## About this exercise
Once the line containing "pages), the next" has been printed, stop; print every line before it exactly, starting at the top of the material below.
•••••
(* ===== verification/CatalogManager.v ===== *)
(** * The catalog manager (catalog/catalog.cpp, [CatalogManager])

    [CatalogManager] keeps the registry of tables and indexes: the
    [CatalogMeta] of the meta page (two [std::map]s from ids to metadata
    pages), the next unused ids, and four [unordered_map]s: table names
    to ids, ids to [TableInfo], table names to (index names to ids), and
    ids to [IndexInfo].  Its operations reach the pages through the
    buffer pool of BufferPool.v ([FetchPage], [NewPage], [UnpinPage],
    [FlushPage]) and write the metadata with the codecs of Catalog.v
    into the frame's data ([page->GetData()]).

    Every operation returns [None] where the C++ code has undefined
    behaviour: a [nullptr] page dereferenced, a metadata object left
    uninitialised by a wrong magic number, [find(...)->second] on a
    missing key, a [memcpy] past the page.  [unordered_map::insert] keeps
    an existing key ([umap_insert]); [GetTables] lists the tables in the
    order of the [gmap], one of the orders an [unordered_map] may have.

    [TableInfo], [IndexInfo], [TableHeap::Create], [IndexInfo::Init] and
    [Schema::GetColumnIndex] are in headers that are not under src/; they
    are modelled from the spec: a table heap is created by allocating and
    initialising its first page, and an index is identified by its
    metadata.  The B+ tree an index builds is modelled by its contract,
    a unique-key index: [InsertEntry] fails exactly on a key already
    inserted (the tree itself is BPlusTree.v). *)

From Stdlib Require Import ZArith Lia List Sorting.Sorted.
From stdpp Require Import base list gmap.
From S2P Require Import Spec2Rocq Records Catalog DiskManager Replacer LRUReplacer BufferPool.
Import ListNotations.
Open Scope Z_scope.

Module CatalogManager.
Import Records Catalog DiskManager BufferPool.

(** [dberr_t], the results of the catalog's operations. *)
Inductive dberr_t :=
  | DB_SUCCESS | DB_FAILED | DB_TABLE_ALREADY_EXIST | DB_TABLE_NOT_EXIST
  | DB_INDEX_ALREADY_EXIST | DB_INDEX_NOT_FOUND | DB_COLUMN_NAME_NOT_EXIST.

#[export] Instance dberr_t_eq_dec : EqDecision dberr_t.
Proof. solve_decision. Defined.

(** The fixed logical page of the catalog meta page. *)
Definition CATALOG_META_PAGE_ID : Z := 0.

(** [TableInfo]: the table's metadata and its heap, by its first page. *)
Record TableInfo := mkTableInfo { table_meta_ : TableMetadata; table_heap_ : Z }.

(** [IndexInfo]: the index's metadata and its table. *)
Record IndexInfo := mkIndexInfo { index_meta_ : IndexMetadata; index_table_ : TableInfo }.

Record CatalogManager := mkCatalogManager {
  catalog_meta_ : CatalogMeta;
  next_table_id_ : Z;
  next_index_id_ : Z;
  table_names_ : gmap (list Z) Z;
  tables_ : gmap Z TableInfo;
  index_names_ : gmap (list Z) (gmap (list Z) Z);
  indexes_ : gmap Z IndexInfo
}.

(** [unordered_map::insert]: nothing when the key is present. *)
Definition umap_insert {K V} `{Countable K} (k : K) (v : V) (m : gmap K V) : gmap K V :=
  match m !! k with Some _ => m | None => <[k := v]> m end.

(** [std::map::erase(key)]. *)
Definition map_erase (k : Z) (m : list (Z * Z)) : list (Z * Z) :=
  List.filter (fun kv => negb (fst kv =? k)) m.

Definition set_meta (cm : CatalogManager) (m : CatalogMeta) : CatalogManager :=
  mkCatalogManager m (next_table_id_ cm) (next_index_id_ cm) (table_names_ cm) (tables_ cm)
                   (index_names_ cm) (indexes_ cm).

Definition set_tables (cm : CatalogManager) (tn : gmap (list Z) Z) (ts : gmap Z TableInfo) : CatalogManager :=
  mkCatalogManager (catalog_meta_ cm) (next_table_id_ cm) (next_index_id_ cm) tn ts
                   (index_names_ cm) (indexes_ cm).

Definition set_indexes (cm : CatalogManager) (inames : gmap (list Z) (gmap (list Z) Z)) (idx : gmap Z IndexInfo) : CatalogManager :=
  mkCatalogManager (catalog_meta_ cm) (next_table_id_ cm) (next_index_id_ cm) (table_names_ cm) (tables_ cm)
                   inames idx.

Definition set_next_ids (cm : CatalogManager) (t i : Z) : CatalogManager :=
  mkCatalogManager (catalog_meta_ cm) t i (table_names_ cm) (tables_ cm) (index_names_ cm) (indexes_ cm).

(** [index_names_] after registering index [iid] of [table_name]: a new
    inner map when the table has none, else an insert into it. *)
Definition add_index_name (inames : gmap (list Z) (gmap (list Z) Z)) (table_name index_name : list Z) (iid : Z)
  : gmap (list Z) (gmap (list Z) Z) :=
  match inames !! table_name with
  | None => umap_insert table_name {[index_name := iid]} inames
  | Some m => <[table_name := umap_insert index_name iid m]> inames
  end.

(** [Schema::GetColumnIndex]: the index of the first column of that name. *)
Fixpoint column_index (cols : list Column) (name : list Z) (i : Z) : option Z :=
  match cols with
  | [] => None
  | c :: cs => if decide (name_ c = name) then Some i else column_index cs name (i + 1)
  end.

Definition GetColumnIndex (sc : Schema) (name : list Z) : option Z := column_index (columns_ sc) name 0.

(** The loop of [CreateIndex] over [index_keys]: the key map, or [None]
    for the [DB_COLUMN_NAME_NOT_EXIST] of a missing column. *)
Fixpoint key_map_of (sc : Schema) (index_keys : list (list Z)) : option (list Z) :=
  match index_keys with
  | [] => Some []
  | k :: ks =>
      match GetColumnIndex sc k with
      | None => None
      | Some i => cons i <$> key_map_of sc ks
      end
  end.

Section Manager.
Context {R : Type} `{Replacer R}.
Variables CATALOG_METADATA_MAGIC_NUM TABLE_METADATA_MAGIC_NUM INDEX_METADATA_MAGIC_NUM : Z.
Variables SCHEMA_MAGIC_NUM COLUMN_MAGIC_NUM : Z.
(** The heap bytes that follow a name buffer the deserializers copy into. *)
Variable heap_after : list Z.
Implicit Types (bpm : BufferPoolManager R) (cm : CatalogManager).

(** [page->GetData()] of a frame, and a write into it. *)
Definition frame_data bpm (fid : Z) : option (list Z) := data_ <$> get_page bpm fid.

Definition set_frame_data bpm (fid : Z) (d : list Z) : option (BufferPoolManager R) :=
  p ← get_page bpm fid; Some (set_page bpm fid (mkPage (page_id_ p) (pin_count_ p) (is_dirty_ p) d)).

(** A [SerializeTo] at the start of the frame: past the page undefined. *)
Definition write_frame bpm (fid : Z) (bytes : list Z) : option (BufferPoolManager R) :=
  d ← frame_data bpm fid;
  if (length bytes <=? length d)%nat then set_frame_data bpm fid (write_bytes d 0 bytes) else None.

(** The header [TablePage::Init] writes (spec 3): page id, previous and
    next page ids, lsn, free space pointer and tuple count. *)
Definition table_page_header (page_id prev_page_id : Z) : list Z :=
  le_encode 4 page_id ++ le_encode 4 prev_page_id ++ le_encode 4 INVALID_PAGE_ID
  ++ le_encode 4 0 ++ le_encode 4 PAGE_SIZE ++ le_encode 4 0.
•••••
## Answer to this problem
(* ===== verification/CatalogManager.v ===== *)
(** * The catalog manager (catalog/catalog.cpp, [CatalogManager])

    [CatalogManager] keeps the registry of tables and indexes: the
    [CatalogMeta] of the meta page (two [std::map]s from ids to metadata
    pages), the next unused ids, and four [unordered_map]s: table names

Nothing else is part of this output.